Figure 6Example of a miRNA with false-negative evidence by northern blot (2R:11128979 = miR-137). In this example, four related sequences from four species of insects (Dm, D. melanogaster; Dp, D. pseudoobscura; Ag, A. gambiae; Am, A. mellifera) all adopt a phylogenetically conserved stem-loop structure. One arm has been perfectly preserved among all four species, and we presume that a miRNA is processed from within the conserved sequence (orange). Patterns of nucleotide divergence characteristic of miRNAs are seen, with more related sequences (Dm/Dp and Ag/Am) showing approximately equal amounts of divergence within the loop and along one arm, whereas the Dm/Dp vs Ag/Am comparison shows complete divergence within the loop (blue), with slightly less overall divergence along the putative non-miRNA-encoding arms. We deduce that a mature miRNA may initiate at one of the U residues that are highlighted by asterisks, as the first residue of the conserved region is found in the loop of the drosophilid hairpins and the second G residue is unfavored as the 5' residue of a miRNA. Northern analysis was negative using a probe complementary to the conserved region as well as with a probe identical to the conserved region (in the event that a miRNA is transcribed from the other strand). This sequence was only subsequently discovered to be orthologous to vertebrate miR-137 (which initiates at the second highlighted U). We consider other unverified predicted genes conserved in other insect species with similar characteristics to be potential candidates (see also Table 1).

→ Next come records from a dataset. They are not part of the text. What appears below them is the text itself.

Lemma Ok_inj {A} (a b : A) : Ok a = Ok b -> a = b.
Proof. congruence. Qed.

Lemma encryptText_Return (plain payload : jsstring) (w : World) :
  fst (encryptText plain w) = Return payload ->
  encryptText_with (masterKey w) (next_iv w) plain = Ok payload.
Proof.
  rewrite encryptText_unfold.
  destruct (encryptText_with (masterKey w) (next_iv w) plain) as [p | e];
    cbn [lift fst]; [| discriminate].
  intros [= ->]. reflexivity.
Qed.

(** X5.  The payload determines the nonce: two calls of [encryptText]
    that drew different nonces return different payloads, whatever the
    keys and the plaintexts; two stored secrets are equal only if their
    nonces are. *)
Theorem payloads_of_distinct_nonces_differ (w1 w2 : World)
    (plain1 plain2 payload1 payload2 : jsstring) :
  fst (encryptText plain1 w1) = Return payload1 ->
  fst (encryptText plain2 w2) = Return payload2 ->
  next_iv w1 <> next_iv w2 ->
  payload1 <> payload2.
Proof.
  intros He1 He2 Hne Heq.
  apply encryptText_Return in He1, He2.
  destruct (next_iv_spec w1) as (_ & _ & Hiv1).
  destruct (next_iv_spec w2) as (_ & _ & Hiv2).
  destruct (encryptText_with_key_length _ _ _ _ He1) as [Hk1 Hn1].
  destruct (encryptText_with_key_length _ _ _ _ He2) as [Hk2 Hn2].
  destruct (encryptText_with_payload _ _ plain1 Hk1 Hn1) as (ct1 & tag1 & _ & Hp1).
  destruct (encryptText_with_payload _ _ plain2 Hk2 Hn2) as (ct2 & tag2 & _ & Hp2).
  rewrite Hp1 in He1. rewrite Hp2 in He2.
  apply Ok_inj in He1, He2. subst payload1 payload2.
  apply (f_equal (split_on COLON)) in Heq.
  rewrite !split_on_app_sep in Heq by apply toString_hex_no_colon.
  apply (f_equal (hd [])) in Heq. cbn [hd] in Heq.
  apply (f_equal from_hex) in Heq.
  rewrite !from_hex_toString_hex in Heq by assumption.
  contradiction.
Qed.

Lemma payloads_of_distinct_nonces_differ_witness :
  let w1 := sample_world [] None in
  let w2 := snd (encryptText (js "hello") w1) in
  fst (encryptText (js "hello") w1)
  = Return (js "07172737475767778797a7b7:3ac881653f:af9af2e470a3d1485cfc7023387bd3cb")
  /\ fst (encryptText (js "hello") w2)
     = Return (js "c7d7e7f70717273747576777:6b45999308:a6789592fd24c2739d99160abac8ef18")
  /\ js "07172737475767778797a7b7:3ac881653f:af9af2e470a3d1485cfc7023387bd3cb"
     <> js "c7d7e7f70717273747576777:6b45999308:a6789592fd24c2739d99160abac8ef18".
Proof.
  cbv zeta.
  split; [vm_compute; reflexivity |]. split; [vm_compute; reflexivity |].
  apply (payloads_of_distinct_nonces_differ
           (sample_world [] None)
           (snd (encryptText (js "hello") (sample_world [] None)))
           (js "hello") (js "hello")).
  - vm_compute. reflexivity.
  - vm_compute. reflexivity.
  - vm_compute. discriminate.
Defined.

(** ** Computations that keep the view *)

Lemma keeps_view_ret {A} (a : A) : keeps_view (mret a).
Proof. intros w. reflexivity. Qed.

Lemma keeps_view_bind {A B} (m : M A) (k : A -> M B) :
  keeps_view m -> (forall a, keeps_view (k a)) -> keeps_view (m ≫= k).
Proof.
  intros Hm Hk w. unfold mbind, M_bind.
  specialize (Hm w). destruct (m w) as [[a | e | c |] w']; cbn [snd] in *; try assumption.
  rewrite Hk. assumption.
Qed.

Lemma keeps_view_throw {A} (e : Error) : keeps_view (@throw A e).
Proof. intros w. reflexivity. Qed.

Lemma keeps_view_process_exit {A} (c : Z) : keeps_view (@process_exit A c).
Proof. intros w. reflexivity. Qed.

Lemma keeps_view_pending {A} : keeps_view (@pending A).
Proof. intros w. reflexivity. Qed.

Lemma keeps_view_lift {A} (r : result A) : keeps_view (lift r).
Proof. destruct r; intros w; reflexivity. Qed.

Lemma keeps_view_get_masterKey : keeps_view get_masterKey.
Proof. intros w. reflexivity. Qed.

Lemma keeps_view_Math_random : keeps_view Math_random.
Proof. intros w. reflexivity. Qed.

Lemma keeps_view_randomBytes (n : nat) : keeps_view (randomBytes n).
Proof. intros w. reflexivity. Qed.

Lemma keeps_view_Date_toISOString : keeps_view Date_toISOString.
Proof. intros w. reflexivity. Qed.

Lemma keeps_view_console_log (m : Message) : keeps_view (console_log m).
Proof. intros w. reflexivity. Qed.

Lemma keeps_view_prompt (p : Prompt) : keeps_view (prompt p).
Proof. intros w. reflexivity. Qed.

Create HintDb keeps_view discriminated.
#[local] Hint Resolve keeps_view_ret keeps_view_throw keeps_view_process_exit
  keeps_view_pending keeps_view_lift keeps_view_get_masterKey keeps_view_Math_random
  keeps_view_randomBytes keeps_view_Date_toISOString keeps_view_console_log
  keeps_view_prompt : keeps_view.

Ltac keeps_view_step :=
  match goal with
  | |- keeps_view (_ ≫= _) => apply keeps_view_bind; [| intros ?]
  | |- keeps_view (match ?x with _ => _ end) => destruct x
  | |- keeps_view (if ?b then _ else _) => destruct b
  | |- keeps_view _ => solve [auto with keeps_view]
  end.

Lemma keeps_view_prompt_list (msg : jsstring) (choices : list jsstring) :
  keeps_view (prompt_list msg choices).
Proof. unfold prompt_list. repeat keeps_view_step. Qed.

Lemma keeps_view_prompt_input (msg : jsstring) (validate : jsstring -> bool) :
  keeps_view (prompt_input msg validate).
Proof. unfold prompt_input. repeat keeps_view_step. Qed.

Lemma keeps_view_prompt_confirm (msg : jsstring) (default : bool) :
  keeps_view (prompt_confirm msg default).
Proof. unfold prompt_confirm. repeat keeps_view_step. Qed.

#[local] Hint Resolve keeps_view_prompt_list keeps_view_prompt_input
  keeps_view_prompt_confirm : keeps_view.

Lemma keeps_view_pause : keeps_view pause.
Proof. unfold pause. repeat keeps_view_step. Qed.

Lemma keeps_view_pick (s : jsstring) : keeps_view (pick s).
Proof. unfold pick, floor_random_times. repeat keeps_view_step. Qed.

#[local] Hint Resolve keeps_view_pause keeps_view_pick : keeps_view.

Lemma keeps_view_fill (fuel : nat) (len : Z) (all : jsstring) (pw : list jsstring) :
  keeps_view (fill fuel len all pw).
Proof.
  revert pw. induction fuel as [| f IH]; intros pw; cbn [fill];
    repeat keeps_view_step; apply IH.
Qed.

Lemma keeps_view_shuffle (i : nat) (pw : list jsstring) : keeps_view (shuffle i pw).
Proof.
  revert pw. induction i as [| i IH]; intros pw; cbn [shuffle];
    repeat keeps_view_step; apply IH.
Qed.

#[local] Hint Resolve keeps_view_fill keeps_view_shuffle : keeps_view.

Lemma keeps_view_generatePassword (length : Z) : keeps_view (generatePassword length).
Proof. unfold generatePassword. repeat keeps_view_step. Qed.

Lemma keeps_view_encryptText (plain : jsstring) : keeps_view (encryptText plain).
Proof. unfold encryptText. repeat keeps_view_step. Qed.

Lemma keeps_view_deprecateEntry (e : Entry) : keeps_view (deprecateEntry e).
Proof. unfold deprecateEntry. repeat keeps_view_step. Qed.

#[local] Hint Resolve keeps_view_generatePassword keeps_view_encryptText
  keeps_view_deprecateEntry : keeps_view.

(** ** How a computation ends *)

Lemma ends_keeps_view {A} (m : M A) (w : World) (v : View) (X : View -> Prop) :
  keeps_view m -> view w = v -> X v -> ends m w X.
Proof. intros Hm Hv HX. unfold ends. rewrite Hm, Hv. exact HX. Qed.

Lemma ends_bind {A B} (m : M A) (k : A -> M B) (w : World) (v : View)
    (X : View -> Prop) :
  keeps_view m -> view w = v -> X v ->
  (forall a w', m w = (Return a, w') -> view w' = v -> ends (k a) w' X) ->
  ends (m ≫= k) w X.
Proof.
  intros Hm Hv HX Hk. unfold ends, mbind, M_bind.
  specialize (Hm w). specialize (Hk).
  destruct (m w) as [[a | e | c |] w'] eqn:Hrun; cbn [snd] in *;
    try (rewrite Hm, Hv; exact HX).
  apply (Hk a w' eq_refl). rewrite Hm. exact Hv.
Qed.

Lemma ends_bind_run {A B} (m : M A) (k : A -> M B) (w w' : World) (a : A)
    (X : View -> Prop) :
  m w = (Return a, w') -> ends (k a) w' X -> ends (m ≫= k) w X.
Proof. intros Hm Hk. unfold ends. step Hm. exact Hk. Qed.

Lemma view_after_uuid (w : World) (v : View) :
  view w = v ->
  view (emit EvRandomUUID (advance SrcRandomUUID 1 w))
  = {| v_oracle := v_oracle v; v_key := v_key v; v_store := v_store v;
       v_uuids := S (v_uuids v) |}.
Proof. intros <-. reflexivity. Qed.

Lemma view_after_save (s : Store) (w : World) (v : View) :
  view w = v ->
  view (emit (EvWriteStore s) (set_store_file s w))
  = {| v_oracle := v_oracle v; v_key := v_key v; v_store := Some s;
       v_uuids := v_uuids v |}.
Proof. intros <-. reflexivity. Qed.

Lemma next_uuid_view (w : World) (v : View) :
  view w = v -> next_uuid w = uuid_src (v_oracle v) (v_uuids v).
Proof. intros <-. reflexivity. Qed.

(** ** What the calls of a flow return *)

Lemma prompt_input_valid (msg : jsstring) (validate : jsstring -> bool)
    (w w' : World) (s : jsstring) :
  prompt_input msg validate w = (Return s, w') -> validate s = true.
Proof.
  unfold prompt_input, mbind, M_bind, prompt.
  destruct (next_answer w 0) as [k | t | b]; try discriminate.
  destruct (validate t) eqn:Hv; [| discriminate].
  intros [= <- _]. exact Hv.
Qed.

Lemma generatePassword_12_returns (w w' : World) (pwd : jsstring) :
  generatePassword 12 w = (Return pwd, w') ->
  length pwd = 12%nat /\ Forall (fun c => c ∈ ALL_CLASSES) pwd.
Proof.
  intros Hrun.
  destruct (generatePassword_spec 12 w)
    as (pwd' & w'' & Hrun' & Hlen & _ & _ & _ & _ & Hall & _).
  rewrite Hrun in Hrun'. injection Hrun' as <- _.
  split; [lia | exact Hall].
Qed.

Figure 7Examples of Drosophila miRNA gene clusters. In this figure, pre-miRNAs are represented by rectangles and the arm that gives rise to the mature miRNA is colored. (a) The largest miRNA cluster was previously identified by Tuschl and colleagues [10]; we identified and experimentally verified a new member of this cluster, mir-286. A second conserved hairpin was found (light gray box), but its expression was not seen. Of the seven genes in this cluster, only mir-286 is conserved in Anopheles (ano). Note also that this cluster contains both related miRNA genes (mir-6-1, -2, -3 and the K-box antisense gene mir-5, yellow), as well as unrelated miRNA genes (black). (b) A second example of rapid miRNA gene evolution. The Anopheles genome contains four members of the mir-2/mir-13 family, which are all located in a single cluster. In contrast, drosophilid genomes contain eight members of this family, located at four distinct genomic locations on three different chromosomes. (c) A cluster of putative developmental regulators. let-7 and mir-125 are orthologous to the genetically characterized genes let-7 and lin-4 in C. elegans. A similar gene cluster exists in Anopheles, although mir-100 is separated from the other two by several kilobases (not shown). (d) Other examples of miRNA clusters. Note that, as is the case for the other clusters shown, miRNA clusters can contain related genes (yellow), but appear to be as likely to contain unrelated genes (black).